My friend of 35 years and boyfriend for 5 years killed himself yesterday. A shot of heroin in the arm took his final breath.
Others view it as an overdose because he was cheerful that we were spending the holidays together.
The reality: I found a spoon containing heroine, a Qtip from my bathroom, broken pen from my kitchen, an empty bag of syringes all stuffed a grocery bag with a time dated receipt in a local grocery bag pinpointing when he picked up using again. He just finished a year of rehab and I stood strong beside him.
I photographed the drugs and other items and emailed them to him. For 2 days, he denied it. We argued about it until I decided we couldn’t spend holidays together at least in my home where I deeply feared he would overdose, rob the house, or bring dealers by to rob us. With a young child in the home, I once again had to revert to the tough love role offering little sympathy for his pain, putting distance between us, an overall exhibiting mistrust in him — albeit the pain he created and garnished our relationship with.
He’s gone now. So permanent, so final, so terribly real. I am devastated. It feels like a bomb went off. I am glad to be alive–though feel misery and disgust like so many posters here.
I will miss him. His texts, phone calls, and the endless list of every good thing he did that a “man’s man” would do. Brilliant, he was and could fix, create , assemble repair nearly everything.
He was also the only man I have loved so intensely.
I am lost and devastated. I feel my other half has been ripped away for ever.
What do I do? How do I move on. He’s in every part of my thoughts, mind, music, house, yet have a gaping whole in my life.
It was supposed to be forever with us. We were one. I am a half moon.
11 comments
rip
May he rest in peace.
I am so sorry to hear about your loss. My mother killed her self with drugs, overdosed . I really understand your pain . It will be hard for a long time … But it will ease . I hope you are doing okay today . We are always here to talk.
You only worry about today. You worry about your child.

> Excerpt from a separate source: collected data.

Lemma log_inv_publish σ σ' now e :
  let e' := stamped now e (rt σ) in
  log σ' = log σ ++ [e'] → sk σ' = sk σ → shards_ok (rt σ') →
  seq_source (rt σ') = (next (seq_source (rt σ))).2 →
  fresh_id e σ → is_u64 (ss_counter (seq_source (rt σ)) + 1) →
  log_inv σ → log_inv σ'.
Proof.
  intros e' Hl Hs Ho Hq [Hf1 Hf2] Hu [A B C D E F G H I].
  assert (ss_counter (seq_source (rt σ)) +w 1 = ss_counter (seq_source (rt σ)) + 1)%N as Hw
    by (by apply wadd_small).
  assert (seq e' = MkSeq ep (ss_counter (seq_source (rt σ)))) as He'
    by (unfold e'; rewrite stamped_seq; by rewrite C).
  assert (event_id e' = event_id e) as Hid by done. clearbody e'.
  split; rewrite ?Hl, ?Hs, ?Hq; cbn; rewrite ?Hw; try done.
  - apply StronglySorted_app_2; [|done|by repeat constructor].
    intros x y Hx Hy%list_elem_of_singleton. subst y. apply env_lt_seq, seq_lt_spec. right.
    destruct (E x Hx) as [-> ?]. by rewrite He'.
  - intros x [Hx| ->%list_elem_of_singleton]%elem_of_app.
    + destruct (E x Hx). split; [done|lia].
    + rewrite He'. cbn. split; [done|lia].
  - rewrite fmap_app. apply list.NoDup_app. split_and!; [done| |apply NoDup_singleton].
    intros id Hx ->%list_elem_of_singleton. by rewrite Hid in Hx.
  - intros c x Hx. destruct (G c x Hx) as [?|[? ?]]; [by left|right]. split; [|done].
    apply elem_of_app. by left.
  - intros c x y Hx [Hy| ->%list_elem_of_singleton]%elem_of_app; [by eauto|].
    rewrite Hid. intros Heq. by apply (Hf2 c x (H c x Hx)).
Qed.

Lemma pipe_inv_publish σ σ' e' :
  log σ' = log σ ++ [e'] → sk σ' = sk σ → batch σ' = batch σ → to_confirm σ' = to_confirm σ →
  queue σ' = queue σ ++ (if is_durable (delivery e') then [e'] else []) →
  pipe_inv σ → pipe_inv σ'.
Proof.
  intros Hl Hs Hb Hc Hq [A B C]. split; rewrite ?Hl, ?Hs, ?Hb, ?Hc, ?Hq; [|done|].
  - intros x. rewrite !elem_of_app. destruct (is_durable (delivery e')) eqn:Hd.
    + rewrite list_elem_of_singleton. intros [[Hx|Hx]|Hx]; [| |].
      * destruct (A x) as [? ?]; [by rewrite !elem_of_app; left|]. auto.
      * subst x. auto.
      * destruct (A x) as [? ?]; [by rewrite !elem_of_app; right|]. auto.
    + intros [[Hx|Hx%elem_of_nil]|Hx]; [|done|]; (destruct (A x) as [? ?]; [by rewrite !elem_of_app; tauto|auto]).
  - intros x [Hx|Hx%list_elem_of_singleton]%elem_of_app Hd; rewrite !elem_of_app.
    + destruct (C x Hx Hd) as [?|Hin]; [by left|]. apply elem_of_app in Hin. tauto.
    + subst x. rewrite Hd, list_elem_of_singleton. tauto.
Qed.

Lemma rings_inv_publish σ σ' e' :
  log σ' = log σ ++ [e'] → sk σ' = sk σ →
  (∀ c, ring (chan c (rt σ')) =
     if decide (channel e' = c ∧ is_ephemeral_latest (delivery e') = false)
     then push e' (ring (chan c (rt σ))) else ring (chan c (rt σ))) →
  rings_inv σ → rings_inv σ'.
Proof.
  intros Hl Hs Hr [A B]. split; intros c; rewrite Hl, Hr, chan_log_snoc; destruct (B c) as (ids & Hi & Hids);
    destruct (decide _); rewrite ?app_nil_r; try done.
  - apply ring_shape_push; [apply Hi|done].
  - exists ids. rewrite durables_app. split; [by apply ring_inv_push|].
    unfold stored_id. by rewrite Hs.
  - exists ids. split; [done|]. unfold stored_id. by rewrite Hs.
Qed.

Lemma deliver_state_ring e cs :
  ring (deliver_state e cs) =
    if is_ephemeral_latest (delivery e) then ring cs else push e (ring cs).
Proof. unfold deliver_state. by destruct (is_ephemeral_latest _). Qed.

Lemma sys_inv_publish now e o σ :
  fresh_id e σ → is_u64 (ss_counter (seq_source (rt σ)) + 1) →
  sys_inv σ → sys_inv (do_publish now e o σ).2.
Proof.
  intros Hf Hu [HL HP HR]. unfold do_publish.
  pose proof (publish_from_spec now e o (rt σ) (li_shards _ HL)) as Hspec.
  destruct (publish_from now e o (rt σ)) as [[q|err] r'].
  - destruct Hspec as [_ Hok]. split.
    + eapply (log_inv_publish σ _ now e); try done; [apply Hok|apply Hok].
    + eapply (pipe_inv_publish σ _ (stamped now e (rt σ))); try done. apply Hok.
    + eapply (rings_inv_publish σ _ (stamped now e (rt σ))); try done. intros c. cbn.
      rewrite (chan_publish c now e (rt σ) r' Hok). change (channel (stamped now e (rt σ))) with (channel e).
      change (delivery (stamped now e (rt σ))) with (delivery e).
      destruct (decide (channel e = c)) as [Hc|Hc].
      * rewrite deliver_state_ring. change (delivery (stamped now e (rt σ))) with (delivery e).
        destruct (is_ephemeral_latest (delivery e)); [rewrite decide_False by naive_solver|rewrite decide_True by done]; done.
      * rewrite decide_False by naive_solver. done.
  - destruct Hspec as [_ [[_ ->]| ->]]; (split;
      [eapply log_inv_frame; [..|exact HL]|eapply pipe_inv_frame; [..|exact HP]
      |eapply rings_inv_frame; [..|exact HR]]; try reflexivity; apply (li_shards _ HL)).
Qed.

(** *** Write-behind *)
Lemma rows_log_unique σ c x e :
  log_inv σ → x ∈ rows (sk σ) c → e ∈ log σ → event_id x = event_id e → x = e.
Proof.
  intros HL Hx He Hid. destruct (li_rows _ HL c x Hx) as [Hx'|[Hx' _]].
  - destruct (li_fresh _ HL c x e Hx' He). done.
  - by apply (NoDup_fmap_inj_on event_id (log σ)); [apply HL|..].
Qed.

Lemma sys_inv_append σ : to_confirm σ = [] → sys_inv σ → sys_inv (do_append σ).
Proof.
  intros Hc [HL HP HR]. unfold do_append.
  pose proof (law_append_ok (sk σ) (batch σ) (li_sink _ HL)) as Hok.
  pose proof (λ c e, law_append_keeps (sk σ) (batch σ) c e (li_sink _ HL)) as Hkeep.
  pose proof (λ c e, law_append_only (sk σ) (batch σ) c e (li_sink _ HL)) as Honly.
  pose proof (λ e, law_append_done (sk σ) (batch σ) e (li_sink _ HL)) as Hdone.
  destruct (append_batch (batch σ) (sk σ)) as [res s']. cbn in *.
  assert (∀ e, e ∈ batch σ → e ∈ log σ ∧ is_durable (delivery e) = true) as Hb.
  { intros e He. apply (pi_work _ HP). rewrite !elem_of_app. auto. }
  assert (∀ b tc, log_inv (MkSys (rt σ) s' b tc (log σ) (got σ))) as HL'.
  { intros b tc. destruct HL as [A B C D E F G H I]. split; cbn; try done; [|by eauto].
    intros c e [He|[He Hce]]%Honly; [by apply G|right]. by apply Hb. }
  assert (∀ b tc, rings_inv (MkSys (rt σ) s' b tc (log σ) (got σ))) as HR'.
  { intros b tc. destruct HR as [A B]. split; cbn; [done|]. intros c. destruct (B c) as (ids & ? & Hids).
    exists ids. split; [done|]. intros id (x & Hx & <-)%Hids. exists x. split; [|done]. by apply Hkeep. }
  destruct HP as [A B C]. destruct res as [[]|err].
  - assert (∀ e, e ∈ batch σ → e ∈ rows s' (channel e)) as Hst.
    { intros e He. destruct (Hdone e eq_refl He) as (x & Hx & Hid).
      destruct (Hb e He) as [Hlog _].
      assert (x = e) as ->; [|done].
      by apply (rows_log_unique _ (channel e) x e (HL' [] [])). }
    split; [done| |done]. split; unfold queue in *; cbn.
    + intros e. rewrite !elem_of_app. intros [He|He]; [|by apply Hb].
      apply A. rewrite !elem_of_app. auto.
    + done.
    + intros e He Hd. rewrite app_nil_r. destruct (C e He Hd) as [Hr|Hr]; [left; by apply Hkeep|].
      apply elem_of_app in Hr as [Hr|Hr]; [by right|left; by apply Hst].
  - split; [done| |done]. split; unfold queue in *; cbn; [done|rewrite Hc; by_nil|].
    intros e He Hd. destruct (C e He Hd) as [Hr|Hr]; [left; by apply Hkeep|by right].
Qed.

Lemma sys_inv_drain b r' σ :
  batch σ = [] → to_confirm σ = [] → drain_batch (rt σ) = (b, r') →
  sys_inv σ → sys_inv (MkSys r' (sk σ) b [] (log σ) (got σ)).
Proof.
  intros Hb Hc Hd [HL HP HR]. injection Hd as <- <-. split.
  - by eapply log_inv_frame; [..|exact HL]; try done; apply HL.
  - destruct HP as [A B C].
    assert (∀ e, e ∈ take MAX_BATCH (queue σ) ∨ e ∈ drop MAX_BATCH (queue σ) ↔ e ∈ queue σ) as Hq.
    { intros e. rewrite <- elem_of_app, take_drop. done. }
    split; unfold queue in *; cbn.
    + intros e He. apply A. rewrite app_nil_r, !elem_of_app in He. rewrite !elem_of_app, <- Hq. tauto.
    + by_nil.
    + intros e He Hd. destruct (C e He Hd) as [?|Hin]; [by left|right].
      rewrite Hb, app_nil_r, <- Hq in Hin. rewrite elem_of_app. tauto.
  - by eapply rings_inv_frame; [..|exact HR].
Qed.

Lemma sys_inv_confirm e l σ :
  to_confirm σ = e :: l → sys_inv σ →
  sys_inv (MkSys (confirm_item e (rt σ)) (sk σ) (batch σ) l (log σ) (got σ)).
Proof.
  intros Hc [HL HP HR].
  destruct (confirm_spec e (rt σ) (li_shards _ HL)) as (Ho & (Hcf & Hn & Hg) & Hq & Hw & _ & _ & Hch). split.
  - by eapply log_inv_frame; [..|exact HL].
  - destruct HP as [A B C]. unfold queue in *. split; unfold queue; cbn; rewrite ?Hw; [|..].
    + intros x Hx. apply A. rewrite Hc, !elem_of_app in *. rewrite elem_of_cons. tauto.
    + intros x Hx. apply B. rewrite Hc. by right.
    + done.
  - destruct HR as [A B]. split; cbn; intros c; rewrite Hch; destruct (decide (channel e = c)) as [He|He]; [|apply A| |apply B].
    + destruct (B c) as (ids & Hi & _). apply ring_shape_confirm; [apply Hi|apply A].
    + destruct (B c) as (ids & Hi & Hids). exists (event_id e :: ids). split; [by apply ring_inv_confirm|].
      intros id [->|Hid]%elem_of_cons; [|by apply Hids]. exists e. split; [|done]. rewrite <- He.
      apply (pi_confirm _ HP). rewrite Hc. by left.
Qed.

(** *** The other steps *)
Lemma ring_chan_shards c r r' : shards r' = shards r → config r' = config r → chan c r' = chan c r.
Proof. intros Hs Hc. unfold chan. by rewrite (channel_state_shards c r r' Hs), Hc. Qed.

Lemma recv_spec id r e r' :
  recv id r = (Some e, r') →
  ∃ buf cap open, sub_chans r !! id = Some (MkMpsc (e :: buf) cap open) ∧
    r' = r <| sub_chans := <[id := MkMpsc buf cap open]> (sub_chans r) |>.
Proof.
  unfold recv. destruct (sub_chans r !! id) as [[[|x buf] cap open]|]; try done.
  intros [= -> <-]. eauto.
Qed.

Lemma sys_inv_step σ σ' : sys_step σ σ' → sys_inv σ → sys_inv σ'.
Proof.
  intros Hstep HI. pose proof HI as [HL HP HR].
  destruct Hstep as [now e o Hf Hu|b r' Hb Hc Hd|Hc|e l Hc|f fr live Hu|id e r' Hr|id|cap].
  - by apply sys_inv_publish.
  - by eapply sys_inv_drain.
  - by apply sys_inv_append.
  - by apply sys_inv_confirm.
  - unfold do_subscribe.
    destruct (subscribe_spec f fr live (rt σ) (li_shards _ HL)) as (A & B & C & D & E & F & G & H & I & J).
    destruct (subscribe_mode f fr live (rt σ)) as [st r']. cbn in *. split.
    + by eapply log_inv_frame; [..|exact HL].
    + by eapply pipe_inv_frame; [..|exact HP].
    + eapply rings_inv_frame; [..|exact HR]; try done. intros c. cbn. rewrite I. by destruct (decide _).
  - apply recv_spec in Hr as (buf & cap & open & _ & ->). split.
    + by eapply log_inv_frame; [..|exact HL]; try done; apply HL.
    + by eapply pipe_inv_frame; [..|exact HP].
    + by eapply rings_inv_frame; [..|exact HR].
  - destruct (drop_spec id (rt σ) (li_shards _ HL)) as (A & B & C & D & E & F & G & H & I). split.
    + by eapply log_inv_frame; [..|exact HL].
    + by eapply pipe_inv_frame; [..|exact HP].
    + eapply rings_inv_frame; [..|exact HR]; try done. intros c. cbn. rewrite I. unfold chan.
      destruct (sub_guards (rt σ) !! id) as [[c' hs]|]; [|done]. destruct (decide (c' = c)); [|done].
      by destruct (channel_state c (rt σ)).
  - split.
    + by eapply log_inv_frame; [..|exact HL]; try done; apply HL.
    + by eapply pipe_inv_frame; [..|exact HP].
    + by eapply rings_inv_frame; [..|exact HR].
Qed.

Lemma sys_inv_reach σ σ' : reach σ σ' → sys_inv σ → sys_inv σ'.
Proof. induction 1; eauto using sys_inv_step. Qed.
End invariant.

Lemma chan_new c cfg src : chan c (EventRouter_new cfg src) = ChannelState_new cfg.
Proof.
  unfold chan, channel_state. cbn [shards EventRouter_new].
  destruct (replicate _ _ !! _) as [m|] eqn:Hm; [|done]. apply lookup_replicate in Hm as [-> _].
  cbn. by rewrite lookup_empty.
Qed.

Lemma sys_inv_initial cfg src s :
  initial_ok src s → sys_inv s (ss_epoch src) (initial cfg src s).
Proof.
  intros [Hok Hrows]. split; split; cbn; try done; try by_nil.
  - unfold shards_ok. cbn. destruct (Nat.max (cfg_shards cfg) 1) eqn:E; [lia|done].
  - constructor.
  - apply NoDup_nil_2.
  - intros c e ?. by left.
  - intros c. rewrite chan_new. apply ring_shape_new.
  - intros c. rewrite chan_new. exists []. split; [|by_nil].
    split; [|done|done]. split; cbn; [done|constructor|lia].
Qed.
End system.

You tell EVERYONE that is part of your support network. You don’t hide. You cry. You rage. You question it all.
And tomorrow you do the same, and the next day, and the next. Some things will fade. Some won’t. You show your child you are a survivor, and more than that, you can mend.
You will get past this. You will be stronger and wiser. You will one day write this story and it will have a happy ending.
Many hugs!
One day at a time. Sometimes one hour at a time.
It will never completely go away, he will probably always be a part of you, but it get easier. I’m sorry for your loss. Rest in peace.
I don’t know what to say apart from: beautifully written.
And I guess it’s something to do with treasuring what he gave you.
Hugs
What you write, yes exactly describes how it is like now. Yet, as time will go by, you will automatically start seeing things other way, like, there were problems and not nice times all too often. So, instead of having the distorted feeling of now as a product of idealization, you will not idealize him that much. You yourself write that you needed to protect yourself from his bouts or drug drives. Yes, it is true, once one gets hooked on to drugs, he is a victim who can’t help himself so they are partially responsible only, or to a very low degree. However, when he first started taking drugs, he did not have that dependency, yet, he engaged in it, leading himself to self-destruction, but also destruction of others around him. Little by little your life will get quieter and more stable. He will remain a mixed-feelings memory.
Most of us, humans, live a life without ever having known what really love means, but we mistake need or necessity with love. It is difficult to distinguish because we feel physically and psychologically very bad when we lose someone, however, most of the times that was not love, but dependency on the other person.
I am sorry for your loss and I hope he rests in peace.
Thank you for your sympathetic messages. I’ve read them over several times and there are those that resonated —advise for role modeling for my child–messages of healing and mending. Mending vs. coping. Mending as a pro-active measure and I would think bring about different results than simply coping. Love vs. dependency when compounded in this tragedy brought about a tremendous void and struggle to adapt to.
I will miss him dearly and I wish he appreciated the serious physical and mental toll this is taking on me. I pray he rests in peace. I pray I live and sleep in peace–I’m not sure which is more tortuous–daytime or nighttime.
It’s going to be quite a slog though some of the darker parts of your soul. That’s OK. These are places you need to visit. Once you find that darkest place inside you then *any* direction you choose is towards the light. Just don’t choose to orbit your wounds like a malfunctioning satellite. If you start to do that get therapy ASAP.
Share your burdens with your friends and family. You are not weak for needing help. If you saw $20 on the ground you wouldn’t proudly claim that you didn’t need it! If a friend offers to babysit so you can run out and catch a movie DO NOT say no.
Come back here and cry or rage or simply be. Accept that progress will be uneven. Hang on to hope, even if that hope is something as small and simple as hoping the new Star Wars movie isn’t total ass.